▶ Task directions
Among the records that follow, find the line with "as (Hsum & E' & Hlen);" and the line with "End GenericOutputFacts.". Set down those lines and all lines between them exactly, without adding anything.

Top of Dataset content

(** C2, amended.  For a target T > 0 that the candidates can reach within
    the maximum number of passes (T <= maxPasses * total candidate
    duration), selection succeeds with a non-empty list in selection order:
    whole candidates [pre], taken in the given order and cyclically, then a
    last clip [c] whose duration is cut to exactly what was still missing,
    with its URL and in-point unchanged; the durations add up to exactly T.
    With at least one pass, candidates of 4, 4 and 4 seconds and a target
    of 10 give durations 4, 4 and 2. *)
Theorem select_meets_target_exactly :
  (forall (maxPasses : nat) (candidates : list VideoClip) (T : Q),
     0 < T ->
     T <= inject_Z (Z.of_nat maxPasses)
          * ClipSelector.totalDuration candidates ->
     exists pre c rest take,
       ClipSelector.select maxPasses candidates T
       = Some (pre ++ [ClipSelector.trim c take])%list
       /\ concat (repeat candidates maxPasses) = (pre ++ c :: rest)%list
       /\ take == T - ClipSelector.totalDuration pre
       /\ 0 < take /\ take <= clip_duration c
       /\ clip_url (ClipSelector.trim c take) = clip_url c
       /\ clip_startTime (ClipSelector.trim c take) = clip_startTime c
       /\ ClipSelector.totalDuration (pre ++ [ClipSelector.trim c take])
          == T)
  /\ (forall maxPasses,
        ClipSelector.select (S maxPasses) Examples.fourSecondClips 10
        = Some [ mkVideoClip "a.mp4" 4 None;
                 mkVideoClip "b.mp4" 4 (Some 2);
                 mkVideoClip "c.mp4" 2 None ]).
Proof.
  split.
  - intros maxPasses candidates T HT Hreach.
    assert (Hne : candidates <> []).
    { intros ->. unfold ClipSelector.totalDuration in Hreach.
      simpl in Hreach. lra. }
    destruct (passes_complete candidates T maxPasses 0 HT) as [selected Hsel].
    { lra. }
    destruct (passes_spec candidates T maxPasses 0 selected HT Hsel)
      as [pre [c [rest [take [Hcyc [-> [He [Hpos Hle]]]]]]]].
    exists pre, c, rest, take.
    unfold ClipSelector.select.
    destruct candidates as [|c0 cs]; [congruence|].
    rewrite Hsel. repeat split; try assumption.
    + rewrite He. ring.
    + rewrite totalDuration_app, totalDuration_cons.
      unfold ClipSelector.totalDuration at 2. simpl. rewrite He. ring.
  - intros maxPasses. destruct maxPasses; reflexivity.
Qed.
Lemma drop_common_append : forall rs ss,
  Posix.drop_common rs (rs ++ ss) = ([], ss).
Proof.
  induction rs as [|r rs IH]; intros ss; cbn [Posix.drop_common app].
  - now destruct ss.
  - now rewrite String.eqb_refl.
Qed.


End PosixFacts.

(** * The watcher, with the path it sends *)


(** A directory created two levels down, on the example host. *)
Lemma watcher_example :
  Rev2.on_all Example.host Example.clients
    (chokidar_event directory_created) (absolute ["srv"; "docs"; "guide"; "sub"]) =
  {| console := ["File event addDir: guide/sub"];
     sent := map (fun id => (id, JSON.stringify (update_message "guide/sub" "addDir")))
                 [1; 3] |}.
Proof. reflexivity. Qed.

(** * Where the handler looks on the disk *)

Module ContainmentFacts.
Import JS SplitFacts PosixFacts.

Lemma split_append sep b : forall a,
  split sep (a ++ String sep b) = (split sep a ++ split sep b)%list.
Proof.
  induction a as [|c a IH]; cbn [append split].
  - now rewrite Ascii.eqb_refl.
  - destruct (Ascii.eqb c sep); rewrite IH; [reflexivity|].
    destruct (split sep a) as [|p ps] eqn:E; [now apply split_not_nil in E|].
    reflexivity.
Qed.
(** The loop of [GenericOutput::getNextSample] with [j] rounds to go, over an
    input whose calls return and leave the output module as it is. *)
Lemma GenericOutput_sum_pulls fuel self m inp rest (j : nat) :
  _inputs m = inp :: rest ->
  forall (budget : nat) (i : Z) (sum : D) h xs h',
  i + Z.of_nat j = oversampling (_data m) ->
  (j < budget)%nat ->
  (forall j', (j' <= j)%nat ->
     exists ys hj, pull_times declared fuel inp j' h = Ok (ys, hj) /\
                   hj !! self = Some m) ->
  pull_times declared fuel inp j h = Ok (xs, h') ->
  GenericOutput_sum (getNextSample declared fuel) self budget i sum h
  = Ok (fold_left dadd xs sum, h') /\
  h' !! self = Some m /\ length xs = j.
Proof.
  intros Ei.
  induction j as [|j IH]; intros budget i sum h xs h' Hk Hb Hall Hp.
  - destruct (Hall 0%nat ltac:(lia)) as (ys & h0 & H0 & E).
    simpl in H0, Hp. inversion H0; subst ys h0. inversion Hp; subst xs h'.
    destruct budget as [|budget]; [lia|].
    cbn [GenericOutput_sum].
    bind_with (Synth_readModule_Ok _ _ _ E).
    destruct (i <? oversampling (_data m)) eqn:Hlt;
      [apply Z.ltb_lt in Hlt; lia|].
    auto.
  - destruct (Hall 0%nat ltac:(lia)) as (ys & h0 & H0 & E).
    simpl in H0. inversion H0; subst ys h0.
    cbn [pull_times] in Hp. unfold bind at 1 in Hp.
    destruct (getNextSample declared fuel inp h) as [[x h1]|e|] eqn:Hx;
      try discriminate Hp.
    unfold bind at 1 in Hp.
    destruct (pull_times declared fuel inp j h1) as [[xs' h'']|e|] eqn:Hxs;
      try discriminate Hp.
    inversion Hp; subst xs h''.
    destruct budget as [|budget]; [lia|].
    assert (Hall1 : forall j', (j' <= j)%nat ->
              exists ys hj, pull_times declared fuel inp j' h1 = Ok (ys, hj) /\
                            hj !! self = Some m).
    { intros j' Hj'. destruct (Hall (S j') ltac:(lia)) as (ys & hj & Hj & Ej).
      cbn [pull_times] in Hj. unfold bind at 1 in Hj. rewrite Hx in Hj.
      unfold bind at 1 in Hj.
      destruct (pull_times declared fuel inp j' h1) as [[ys' hj']|e|];
        try discriminate Hj.
      inversion Hj; subst. eauto. }
    destruct (IH budget (i + 1) (sum + x)%dbl h1 xs' h' ltac:(lia) ltac:(lia) Hall1 Hxs)
      as (Hsum & E' & Hlen).
    cbn [GenericOutput_sum].
    bind_with (Synth_readModule_Ok _ _ _ E).
    destruct (i <? oversampling (_data m)) eqn:Hlt;
      [|apply Z.ltb_ge in Hlt; lia].
    rewrite Ei. bind_with Hx.
    rewrite Hsum. simpl. auto.
Qed.

(** C10.  A [GenericOutput] with no input returns 0 and leaves the store as
    it is.  With an input connected and [oversampling = k], [k] at least 1
    (and an [unsigned int]), it calls the input [k] times in a row and no
    more, and returns the mean of the [k] samples: their sum, formed from the
    first to the last, over [k].  The calls of the input return and leave the
    output module as it is. *)
Theorem GenericOutput_getNextSample_mean fuel self h m :
  h !! self = Some m -> derived m = IsGenericOutput ->
  (_inputs m = [] ->
   getNextSample declared (S fuel) self h = Ok (d_of_Z 0, h)) /\
  (forall inp rest k xs h',
     _inputs m = inp :: rest ->
     oversampling (_data m) = k -> 1 <= k < 2 ^ 32 ->
     (forall j, (j <= Z.to_nat k)%nat ->
        exists ys hj, pull_times declared fuel inp j h = Ok (ys, hj) /\
                      hj !! self = Some m) ->
     pull_times declared fuel inp (Z.to_nat k) h = Ok (xs, h') ->
     getNextSample declared (S fuel) self h = Ok (mean xs k, h') /\
     length xs = Z.to_nat k).
Proof.
  intros E Ed.
  assert (Hdispatch :
            getNextSample declared (S fuel) self h
            = GenericOutput_getNextSample (getNextSample declared fuel) self h).
  { cbn [getNextSample].
    bind_with (Synth_readModule_Ok _ _ _ E). now rewrite Ed. }
  rewrite Hdispatch. unfold GenericOutput_getNextSample.
  bind_with (Synth_readModule_Ok _ _ _ E).
  split.
  - intros ->. reflexivity.
  - intros inp rest k xs h' Ei Hk Hrange Hall Hp. rewrite Ei.
    remember (Z.to_nat (2 ^ 32)) as budget eqn:Hbudget.
    destruct (GenericOutput_sum_pulls fuel self m inp rest (Z.to_nat k) Ei
                budget 0 (d_of_Z 0) h xs h')
      as (Hsum & E' & Hlen); [lia| |exact Hall|exact Hp|].
    { subst budget. apply Z2Nat.inj_lt; lia. }
    bind_with Hsum.
    bind_with (Synth_readModule_Ok _ _ _ E').
    rewrite Hk. split; [reflexivity|exact Hlen].
Qed.

End GenericOutputFacts.

Lemma GenericOutput_getNextSample_mean_witness :
  exists h',
    Synth.getNextSample SynthExamples.counter 2%nat 1%nat SynthExamples.store
    = Ok (Synth.mean [inject_Z 1; inject_Z 2; inject_Z 3; inject_Z 4] 4, h') /\
    length [inject_Z 1; inject_Z 2; inject_Z 3; inject_Z 4] = Z.to_nat 4.
Proof.
  eexists.
  eapply (proj2 (GenericOutput_getNextSample_mean SynthExamples.counter 1%nat 1%nat
                   SynthExamples.store SynthExamples.output eq_refl eq_refl)
            0%nat [] 4).
  - reflexivity.
  - reflexivity.
  - lia.
  - intros j Hj.
    assert (Hcases : (j = 0 \/ j = 1 \/ j = 2 \/ j = 3 \/ j = 4)%nat) by lia.
    destruct Hcases as [-> | [-> | [-> | [-> | ->]]]];
      do 2 eexists; split; reflexivity.
  - reflexivity.
Defined.

(** * Further properties of the code *)

(** ** Designing a FIR filter *)

Section FIRDesignFacts.
Context {D : Type} `{Arith D}.
Import ModularSynth.

Implicit Types (h : @heap D) (m : @Module D) (f : @FIRFilter D).

Lemma with_module_same self m h :
  modules h !! self = Some m -> with_module self m h = h.
Proof.
  intros E. destruct h as [ms ps]. unfold with_module, set_modules. simpl in *.
  now rewrite insert_id.
Qed.

Lemma with_module_twice self m m' h :
  with_module self m' (with_module self m h) = with_module self m' h.
Proof. apply set_modules_twice. Qed.

Lemma with_module_lookup self m h : modules (with_module self m h) !! self = Some m.
Proof. apply modules_insert_eq. Qed.

Lemma with_module_lookup_ne self a m h :
  a <> self -> modules (with_module self m h) !! a = modules h !! a.
Proof. intros Hne. simpl. now rewrite lookup_insert_ne. Qed.

Lemma set_inputSamples_same f : set_inputSamples (_inputSamples f) f = f.
Proof. now destruct f. Qed.

(** The first loop of [setCutoff], with the store it leaves. *)
Lemma for_each_push_coefficient_store self omega (l : list Z) :
  forall h m f,
  modules h !! self = Some m -> derived m = IsFIRFilter f ->
  for_each l (FIRFilter_push_coefficient self omega) h
  = Ok (tt, with_module self
              (set_derived
                 (IsFIRFilter
                    (set_coefficients
                       (_coefficients f ++ map (fun i => FIRFilter_calcH i omega) l) f)) m)
              h).
Proof.
  induction l as [|i l IH]; intros h m f E Ed.
  - simpl. rewrite app_nil_r, set_coefficients_same, (set_derived_same _ _ Ed).
    now rewrite (with_module_same _ _ _ E).
  - assert (Hpush : FIRFilter_push_coefficient self omega i h
                    = Ok (tt, with_module self
                                (set_derived
                                   (IsFIRFilter
                                      (set_coefficients
                                         (_coefficients f ++ [FIRFilter_calcH i omega]) f)) m)
                                h)).
    { unfold FIRFilter_push_coefficient.
      bind_with (readFIR_Ok _ _ _ _ E Ed).
      apply (writeFIR_Ok _ _ _ _ E). }
    change (for_each (i :: l) (FIRFilter_push_coefficient self omega))
      with (bind (FIRFilter_push_coefficient self omega i)
              (fun _ => for_each l (FIRFilter_push_coefficient self omega))).
    bind_with Hpush.
    rewrite (IH _ (set_derived
                     (IsFIRFilter
                        (set_coefficients
                           (_coefficients f ++ [FIRFilter_calcH i omega]) f)) m)
               (set_coefficients (_coefficients f ++ [FIRFilter_calcH i omega]) f)
               (with_module_lookup self _ h) eq_refl).
    rewrite with_module_twice. simpl. now rewrite <- app_assoc.
Qed.

Lemma int_range_length lo hi :
  Z.of_nat (length (int_range lo hi)) = Z.max 0 (hi - lo + 1).
Proof. unfold int_range. rewrite length_map, length_seq. lia. Qed.

Lemma int_range_lookup lo hi k :
  0 <= k < hi - lo + 1 -> int_range lo hi !! Z.to_nat k = Some (lo + k).
Proof.
  intros Hk. unfold int_range.
  rewrite list_lookup_fmap, lookup_seq_lt by lia.
  simpl. f_equal. lia.
Qed.
(** * PDF OCR System Pro: the document-processing pipeline of [ocr_app.py]

    A shallow embedding of the pure and the effectful helpers of
    [src/ocr_app.py] together with the properties the specification states
    about them.

    Conventions of the embedding:
    - a Python [str] is the list of its Unicode code points ([pystr]);
    - a Python [int] is a [Z];
    - a Python [float] is an IEEE-754 binary64 number ([spec_float] with
      precision 53 and maximal exponent 1024);
    - the Unicode character database ([str.isspace], [str.isalnum],
      [str.lower], ...) is an interface ([UnicodeDB]); the general theorems
      hold for every database, the worked examples use the ASCII tables;
    - [try]/[except Exception] blocks are written in a small exception monad;
    - the external collaborators (PDF rasterizer, OCR engine, image library)
      are interfaces whose operations may raise. *)

From Stdlib Require Import String Ascii.
From Stdlib Require Import ZArith NArith List Bool Lia.
From Stdlib Require Import Sorting.Permutation Sorting.Sorted.
From Stdlib Require Import Floats.SpecFloat.
Import ListNotations.

Set Implicit Arguments.
Local Open Scope Z_scope.

(* ================================================================== *)
(** * Part I: definitions *)
(* ================================================================== *)

(** ** Python strings *)

Definition codepoint := N.
Definition pystr := list codepoint.

(** [u s] is the Python string whose code points are the bytes of the
    literal [s]; it is only used for ASCII literals. *)
Definition u (s : string) : pystr := map N_of_ascii (list_ascii_of_string s).

Definition LF : codepoint := 10%N.
Definition underscore : codepoint := 95%N.

(** [len(s)] *)
Definition len (A : Type) (s : list A) : Z := Z.of_nat (length s).

(** [c * n] for a one-character string [c] *)
Definition str_mul (c : codepoint) (n : nat) : pystr := repeat c n.

(** [str(n)] for an [int] *)
Definition digit_char (d : Z) : codepoint := Z.to_N (48 + d).

Fixpoint str_of_pos_aux (fuel : nat) (n : Z) (acc : pystr) : pystr :=
  match fuel with
  | O => acc
  | S fuel' =>
      let acc' := digit_char (n mod 10) :: acc in
      if n / 10 =? 0 then acc' else str_of_pos_aux fuel' (n / 10) acc'
  end.

Definition str_of_int (n : Z) : pystr :=
  if n <? 0 then 45%N :: str_of_pos_aux (S (Z.to_nat (Z.log2 (- n)))) (- n) []
  else str_of_pos_aux (S (Z.to_nat (Z.log2 n))) n [].

(** [q == s] on strings *)
Fixpoint str_eqb (a b : pystr) : bool :=
  match a, b with
  | [], [] => true
  | x :: a', y :: b' => (x =? y)%N && str_eqb a' b'
  | _, _ => false
  end.

(** [s.startswith(q)] *)
Fixpoint startswith (q s : pystr) : bool :=
  match q, s with
  | [], _ => true
  | a :: q', b :: s' => (a =? b)%N && startswith q' s'
  | _ :: _, [] => false
  end.

(** [q in s]: the substring test *)
Fixpoint contains (q s : pystr) : bool :=
  startswith q s || match s with [] => false | _ :: s' => contains q s' end.

(** [s.split(sep)] for a one-character separator: every occurrence of the
    separator ends a field, empty fields are kept, the result is never
    empty. [cur] is the field being read, reversed. *)
Fixpoint split_on_aux (sep : codepoint) (cur : pystr) (s : pystr) : list pystr :=
  match s with
  | [] => [rev cur]
  | c :: s' =>
      if (c =? sep)%N then rev cur :: split_on_aux sep [] s'
      else split_on_aux sep (c :: cur) s'
  end.

Definition split_on (sep : codepoint) (s : pystr) : list pystr :=
  split_on_aux sep [] s.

Bottom of Dataset content

▶ Result of the task
      as (Hsum & E' & Hlen); [lia| |exact Hall|exact Hp|].
    { subst budget. apply Z2Nat.inj_lt; lia. }
    bind_with Hsum.
    bind_with (Synth_readModule_Ok _ _ _ E').
    rewrite Hk. split; [reflexivity|exact Hlen].
Qed.

End GenericOutputFacts.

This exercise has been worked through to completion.